Dans le viseur de l’USPI se trouve sans la nommer la société Neho, marque commerciale de PropTech Partners SA basée à Lausanne et à Zurich. Les arguments de ses nombreux encarts publicitaires ainsi que les témoignages de clients satisfaits circulant sur les réseaux sociaux ont de quoi faire chavirer le coeur et le portemonnaie de la clientèle potentielle. Neho s’inspire
d’un principe qui fait fureur outre-Manche. Elle considère que les commissions perçues par les agences traditionnelles, de l’ordre de 3 % du montant de la transaction, sont devenues disproportionnées en regard d’un marché de l’immobilier suisse où les prix ont quasi doublé en vingt ans, tandis que le travail est demeuré le même, voire s’est vu allégé grâce aux
logiciels de gestion et aux portails numériques. Neho facture ses services au forfait, en deux tranches : 3000 francs H. T. à la signature du mandat et 6500 francs H. T. lorsque la vente est réalisée. A noter que ces 3000 francs sont perçus au titre d’honoraires, indépendamment de la conclusion d’un contrat de vente. Cela pour couvrir les frais de mise en valeur du bien, de promotion et de gestion du dossier. La société indique s’assurer ainsi une rémunération pour le travail accompli au cas où le propriétaire qui a mandaté d’autres courtiers en parallèle traite finalement par un autre intermédiaire. Pas besoin de faire un dessin pour expliquer l’économie que cela permet de réaliser sur la vente d’un bien immobilier conclue à 1 million de francs en comparaison avec une agence traditionnelle qui prélèverait une commission de 3 % dépendant entièrement de la réalisation de la vente. Comment font-ils ? « En éliminant tous les coûts superflus, répondent-ils. Fini les bureaux avec pignon sur rue, les voitures haut de gamme et les processus papier. Un usage optimisé des nouvelles technologies augmente en outre considérablement notre efficacité. »

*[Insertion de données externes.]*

(* ===== verification/NetworkProgress.v ===== *)
(** * A round ends in a network

    Once the honest peers have joined a round, it cannot stop short: in any run,
    however votes are delayed, repeated, signed again or mixed with those of
    faulty peers, if some honest peer has not committed the block then a vote has
    still to reach it or its validator has still to answer.  What is left out is
    catching up on sealed blocks, and what would take a peer out of the round:
    view changes, new blocks of its height, and timers that expire. *)

From stdpp Require Import functions.
From S2P Require Import Prelude HashSet MessageType Wire Service Errors Messages.
From S2P Require Import Timing Config NodeState MessageLog Sys Handlers Node NodeFrames.
From S2P Require Import Storage Engine NodeInvariants Protocol Refinement BlockCommit Votes Safety.
From S2P Require Import Agreement NodeTheorems Progress EngineTheorems RoundSteps Origins Network.

(** Enough peers are honest for a quorum, oneself left out. *)
Lemma honest_others (peers : list PeerId) (faulty : gset PeerId) f (p : PeerId) :
  NoDup peers → len peers = 3 * f + 1 → N.of_nat (size faulty) ≤ f →
  2 * f ≤ len (filter (λ q, q ∉ faulty ∧ q ≠ p) peers).
Proof.
  intros Hnd Hlen Hf. set (qs := filter _ peers).
  assert ((list_to_set peers : gset PeerId) ⊆ list_to_set qs ∪ (faulty ∪ {[p]})) as Hsub.
  { intros q. rewrite !elem_of_union, !elem_of_list_to_set, elem_of_singleton. intros Hq. unfold qs. rewrite list_elem_of_filter.
    destruct (decide (q ∈ faulty)); [by right; left|]. destruct (decide (q = p)); [by right; right|by left]. }
  apply subseteq_size in Hsub. pose proof (size_union_alt (list_to_set qs : gset PeerId) (faulty ∪ {[p]})) as H1.
  assert (size ((faulty ∪ {[p]}) ∖ list_to_set qs : gset PeerId) ≤ size (faulty ∪ {[p]}))%nat as H2
    by (apply subseteq_size; set_solver).
  pose proof (size_union_alt faulty {[p]}) as H3.
  assert (size ({[p]} ∖ faulty : gset PeerId) ≤ 1)%nat as H4.
  { rewrite <- (size_singleton (C:=gset PeerId) p). apply subseteq_size. set_solver. }
  pose proof (size_list_to_set peers Hnd) as H5. pose proof (size_list_to_set qs (NoDup_filter _ _ Hnd)) as H6. lia.
Qed.

Section progress.
Context `{Codec} `{Crypto} `{Json} `{FileSystem} `{Serde PbftState} `{!CodecLaws}.
Context (platform : PeerId → Platform) (order : PeerId → HashOrder).
Context (validator : PeerId → Service) (clock : PeerId → Clock).
Context (peers : list PeerId) (faulty : gset PeerId) (fuel : nat).
Context (admits : Result Update RecvTimeoutError → Prop).
Context (f n v : N) (b : PbftBlock).
Context (Haccept : ∀ p h, @on_commit_block (validator p) h (pb_block_id b) = Ok tt).

#[local] Abbreviation in_network d := (d platform order validator clock peers faulty) (only parsing).
#[local] Abbreviation in_runs d := (in_network d (S (S fuel)) admits) (only parsing).
#[local] Abbreviation environment := (env platform order validator clock) (only parsing).
#[local] Abbreviation honest := (honest peers faulty) (only parsing).
#[local] Abbreviation Event := (PeerId * Result Update RecvTimeoutError)%type (only parsing).

Implicit Types (net : Net) (p q : PeerId) (u : Result Update RecvTimeoutError) (t : PbftMessageType).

Pour autant, Neho n’est pas seule à pratiquer du courtage au forfait. Plusieurs autres enseignes et start-up sont désormais actives sur ce créneau. La régie immobilière Galland & Cie, par exemple propose elle aussi des prestations à la carte similaires, ne soutenant le vendeur qu’à certaines étapes de la vente. Ces approches nouvelles se révèlent cependant souvent inadaptées lorsqu’il s’agit de ventes de biens atypiques ou d’exception qui ne sont pas mis en ligne, et où la qualité du réseau du courtier est essentielle. Si le marché du courtage traditionnel est âprement concurrentiel, ce n’est donc pas demain que les formules au forfait global le remplaceront totalement.

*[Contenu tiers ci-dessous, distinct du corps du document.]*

Definition node_tests : list (Outcome ()) :=
  [block_new_initial; block_new_first_10_blocks; block_new_consensus; block_valid; block_commit;
   multicast_protocol; test_view_change; test_propose_view_change; test_try_publish].
(** ** state.rs *)

Definition no_fault_tolerance : Outcome () :=
  assert match state_new 0 (id_of 0) 0 (mock_config 1) with Panic _ => true | _ => false end.

Definition initial_config : Outcome () :=
  state0 ← new_state (id_of 0);
  state1 ← new_state [];
  _ ← assert (is_primary state0);
  _ ← assert (negb (is_primary state1));
  _ ← assert_eq (st_f state0) 1;
  _ ← assert_eq (st_f state1) 1;
  _ ← assert_eq (check_msg_type state0) PrePrepare;
  _ ← assert_eq (check_msg_type state1) PrePrepare;
  primary0 ← get_primary_id state0; first0 ← index (peer_ids state0) 0;
  _ ← assert_eq primary0 first0;
  primary1 ← get_primary_id state1; first1 ← index (peer_ids state1) 0;
  assert_eq primary1 first1.

Definition role_changes : Outcome () :=
  state ← new_state (id_of 0);
  let state := downgrade_role state in
  _ ← assert (negb (is_primary state));
  let state := upgrade_role state in
  assert (is_primary state).

(** Whether each of the phase changes is allowed, in turn. *)
Fixpoint phase_changes_from (changes : list (PbftPhase * bool)) (state : PbftState) : Outcome () :=
  match changes with
  | [] => Done tt
  | (p, allowed) :: changes =>
      let '(r, state) := switch_phase p state in
      _ ← assert (Bool.eqb (is_some r) allowed); phase_changes_from changes state
  end.

Definition phase_changes : Outcome () :=
  state ← new_state (id_of 0);
  phase_changes_from [(Preparing, true); (Checking, true); (Committing, true); (Finished, true); (PrePreparing, true);
                      (Finished, false); (Checking, false)] state.

Definition state_tests : list (Outcome ()) := [no_fault_tolerance; initial_config; role_changes; phase_changes].

(** ** message_log.rs *)

Definition make_msg (t : PbftMessageType) (v n : N) (signer_id block_signer_id : PeerId) : Outcome ParsedMessage :=
  from_pbft_message (mkPbftMessage (Some (mkPbftMessageInfo (string_of_message_type t) v n signer_id))
                       (Some (mkPbftBlock (mock_block_id n) block_signer_id n []))).

Definition get_peer_id (cfg : PbftConfig) (which : N) : Outcome PeerId := index (cfg_peers cfg) which.

(** Adds a message of height [n] and view 0 by the peer [which]. *)
Definition add_made (state : PbftState) (t : PbftMessageType) (n : N) (log : PbftLog) (which : N) : Outcome (PbftLog * ParsedMessage) :=
  signer ← get_peer_id (mock_config 4) which;
  block_signer ← get_peer_id (mock_config 4) 0;
  msg ← make_msg t 0 n signer block_signer;
  let '(r, log) := add_message msg state log in
  _ ← unwrap r; Done (log, msg).

Definition one_message : Outcome () :=
  state ← new_state [];
  '(log, msg) ← add_made state PrePrepare 1 (log_new (mock_config 4)) 0;
  let gotten_msgs := get_messages_of_type_seq_view log PrePrepare 1 0 in
  _ ← assert_eq (len gotten_msgs) 1;
  first ← index gotten_msgs 0;
  assert_eq msg first.

(** The two predicates, as expected. *)
Definition log_is (prepared committable : bool) (log : PbftLog) (msg : ParsedMessage) : Outcome () :=
  p ← check_prepared log (info msg) 1;
  _ ← assert (Bool.eqb p prepared);
  c ← check_committable log (info msg) 1;
  assert (Bool.eqb c committable).

Definition prepared_committed : Outcome () :=
  state ← new_state [];
  '(log, msg) ← add_made state BlockNew 1 (log_new (mock_config 4)) 0;
  _ ← log_is false false log msg;
  '(log, msg) ← add_made state PrePrepare 1 log 0;
  _ ← log_is false false log msg;
  log ← fold_o (range 0 4) log (λ log which,
    '(log, msg) ← add_made state Prepare 1 log which;
    _ ← log_is (bool_decide (2 ≤ which)) false log msg; Done log);
  _ ← fold_o (range 0 4) log (λ log which,
    '(log, msg) ← add_made state Commit 1 log which;
    c ← check_committable log (info msg) 1;
    _ ← assert (Bool.eqb c (bool_decide (2 ≤ which))); Done log);
  Done tt.

Definition made_only (r : Outcome (PbftLog * ParsedMessage)) : Outcome PbftLog := '(log, _) ← r; Done log.

Definition garbage_collection : Outcome () :=
  state ← new_state [];
  log ← fold_o (range 1 5) (log_new (mock_config 4)) (λ log n,
    log ← made_only (add_made state BlockNew n log 0);
    log ← made_only (add_made state PrePrepare n log 0);
    log ← fold_o (range 0 4) log (λ log which, made_only (add_made state Prepare n log which));
    fold_o (range 0 4) log (λ log which, made_only (add_made state Commit n log which)));
  log ← garbage_collect 5 [] (mkPbftLog (messages log) 20 (backlog log) (seals log));
  let count t n := len (get_messages_of_type_seq_view log t n 0) in
  _ ← for_each (range 1 3) (λ old, for_each [BlockNew; PrePrepare; Prepare; Commit] (λ t, assert_eq (count t old) 0));
  _ ← for_each [BlockNew; PrePrepare] (λ t, assert_eq (count t 4) 1);
  for_each [Prepare; Commit] (λ t, assert_eq (count t 4) 4).

Definition log_tests : list (Outcome ()) := [one_message; prepared_committed; garbage_collection].

(** ** handlers.rs *)

(** The module's own mock block, signed by peer 0. *)
Definition handlers_mock_block (num : N) : Outcome Block :=
  previous ← u64_sub num 1;
  Done (mkBlock (mock_block_id num) (mock_block_id previous) (id_of 0) num [] []).

Definition test_pre_prepare_at (id : PeerId) (msg block_new : ParsedMessage) : Outcome () :=
  state ← new_state id;
  let '(r, s) := pre_prepare msg (mkSys [] (log_new (mock_config 4)) state 0) in
  r ← r;
  _ ← assert (is_err r);
  let '(r, s) := log_add_message block_new s in
  r ← r;
  _ ← unwrap r;
  let '(r, s) := pre_prepare msg (set_state (set_seq_num 1 (pbft_state s)) s) in
  r ← r;
  _ ← assert (is_ok r);
  assert_eq (seq_num (pbft_state s)) 1.

Definition test_pre_prepare : Outcome () :=
  block ← handlers_mock_block 1;
  pre_prep_msg ← mock_msg PrePrepare 0 1 block (id_of 0);
  block_new ← mock_msg BlockNew 0 1 block (id_of 0);
  _ ← test_pre_prepare_at (id_of 0) pre_prep_msg block_new;
  test_pre_prepare_at (id_of 1) pre_prep_msg block_new.

Definition handlers_tests : list (Outcome ()) := [test_pre_prepare].
End tests.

L’estimation, nerf du marché
Loin de crier à la concurrence déloyale, l’USPI considère qu’aucun forfait ne peut remplacer la plus-value apportée par ses courtiers. Cela justifie-t-il le maintien de l’usage du pourcentage ? Les pratiquants de la méthode traditionnelle rappellent avec raison que la commission au pourcentage est une puissante motivation pour le courtier de parvenir à une vente au prix le plus juste. Frédéric Dovat : « La plus-value du courtier minimise le risque pour le vendeur de voir son bien mal estimé, sous-évalué et vendu en dessous de sa valeur réelle ou, au contraire, surestimé et stagner sur le marché de la vente. » En effet, davantage que le type de rémunération perçue par la société de courtage, c’est bien la qualité de l’estimation du bien qui fait la valeur de la transaction.

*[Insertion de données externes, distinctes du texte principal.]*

(** C6. Nor need honest peers commit the same block in one view: of four peers,
    one of them faulty, none of which ever changes its view, one commits a block
    for which it has no pre-prepare, its validator having answered only what it
    was asked, while its log, like those of its peers, is committable for the
    block the others commit. *)
Theorem honest_peers_fork_in_one_view :
  ∃ start net, in_network net_start start ∧ rtc (in_network net_step fuel (signs_once ballot)) start net ∧
    committed (eng_service (net (peer 1))) = bk_block_id <$> [sample_block 1; rival_2] ∧
    committed (eng_service (net (peer 2))) = bk_block_id <$> [sample_block 1; block_2] ∧
    committed (eng_service (net (peer 3))) = bk_block_id <$> [sample_block 1; block_2] ∧
    CheckBlocks [bk_block_id rival_2] ∈ eng_service (net (peer 1)) ∧
    Forall (λ n, view (pbft_state (sys_of (net (peer n)))) = 0 ∧ seq_num (pbft_state (sys_of (net (peer n)))) = 2 ∧
                 committable (log_of net (peer n)) 2 0 3 (pbft_block_from_block block_2) ∧
                 votes (log_of net (peer n)) PrePrepare 2 0 (pbft_block_from_block rival_2) = []) honest_peers ∧
    bk_previous_id rival_2 = bk_previous_id block_2 ∧ bk_block_id rival_2 ≠ bk_block_id block_2.
Proof.
  exists net_0, net_2_forked. split; [exact net_0_start|]. split; [exact net_2_forked_reachable|].
  apply (bool_decide_unpack _). vm_compute. exact I.
Qed.

(** C7. In the free network not even the logs of honest peers agree within a
    view: of four peers, one of them faulty, two honest ones pass
    [check_committable] at one height and view for different blocks, and have
    their validators commit them, though each has heard of one other peer only,
    whose votes it has got three times, correctly signed each time. *)
Theorem votes_signed_twice_fork :
  ∃ start net, in_network net_start start ∧ rtc (in_network free_step fuel) start net ∧
    Forall (λ kb : N * Block,
      @check_committable fix_order {| overflow_checks := false |} (eng_log (net (peer kb.1))) (make_msg_info Commit 0 1 []) 1 = Done true ∧
      committable (log_of net (peer kb.1)) 1 0 3 (pbft_block_from_block kb.2) ∧
      committed (eng_service (net (peer kb.1))) = [bk_block_id kb.2] ∧
      Forall (λ m, mi_signer_id (info m) = peer kb.1 ∨ mi_signer_id (info m) = peer 0 ∧ signed_by_signer m) (log_of net (peer kb.1)))
      [(1, sample_block 1); (2, rival_1)] ∧
    bk_previous_id rival_1 = bk_previous_id (sample_block 1) ∧ bk_block_num rival_1 = bk_block_num (sample_block 1) ∧
    bk_block_id rival_1 ≠ bk_block_id (sample_block 1).
Proof.
  exists net_0, net_divided. split; [exact net_0_start|]. split; [exact net_divided_reachable|].
  apply (bool_decide_unpack _). vm_compute. exact I.
Qed.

Les estimations en ligne et les sites comparatifs s’appuient essentiellement sur la comparaison des valeurs. Cette méthode, dite hédoniste, basée sur des modèles informatiques, prend en compte des milliers de biens d’une valeur, d’un type et d’une situation similaires et fournit un résultat quasi immédiat. Elle est amplement critiquée par nombre d’agences immobilières classiques qui la considèrent incomplète. Il lui est reproché de ne pas suffisamment prendre en compte des spécificités telles que la qualité de la construction, l’état d’entretien, la salubrité et tout autre caractéristique hors norme, juridiques, légales ou relevant de la subjectivité, autant de critères pouvant influer de manière non négligeable sur la valeur vénale de l’objet. S’il est en fin de compte difficile de faire objectivement la part des choses, il semblerait, selon l’Office de la statistique genevois, qu’un bien vendu par un courtier traditionnel le serait à un prix de 17 % supérieur, constat bien évidemment à double tranchant selon le côté de la table où l’on se trouve.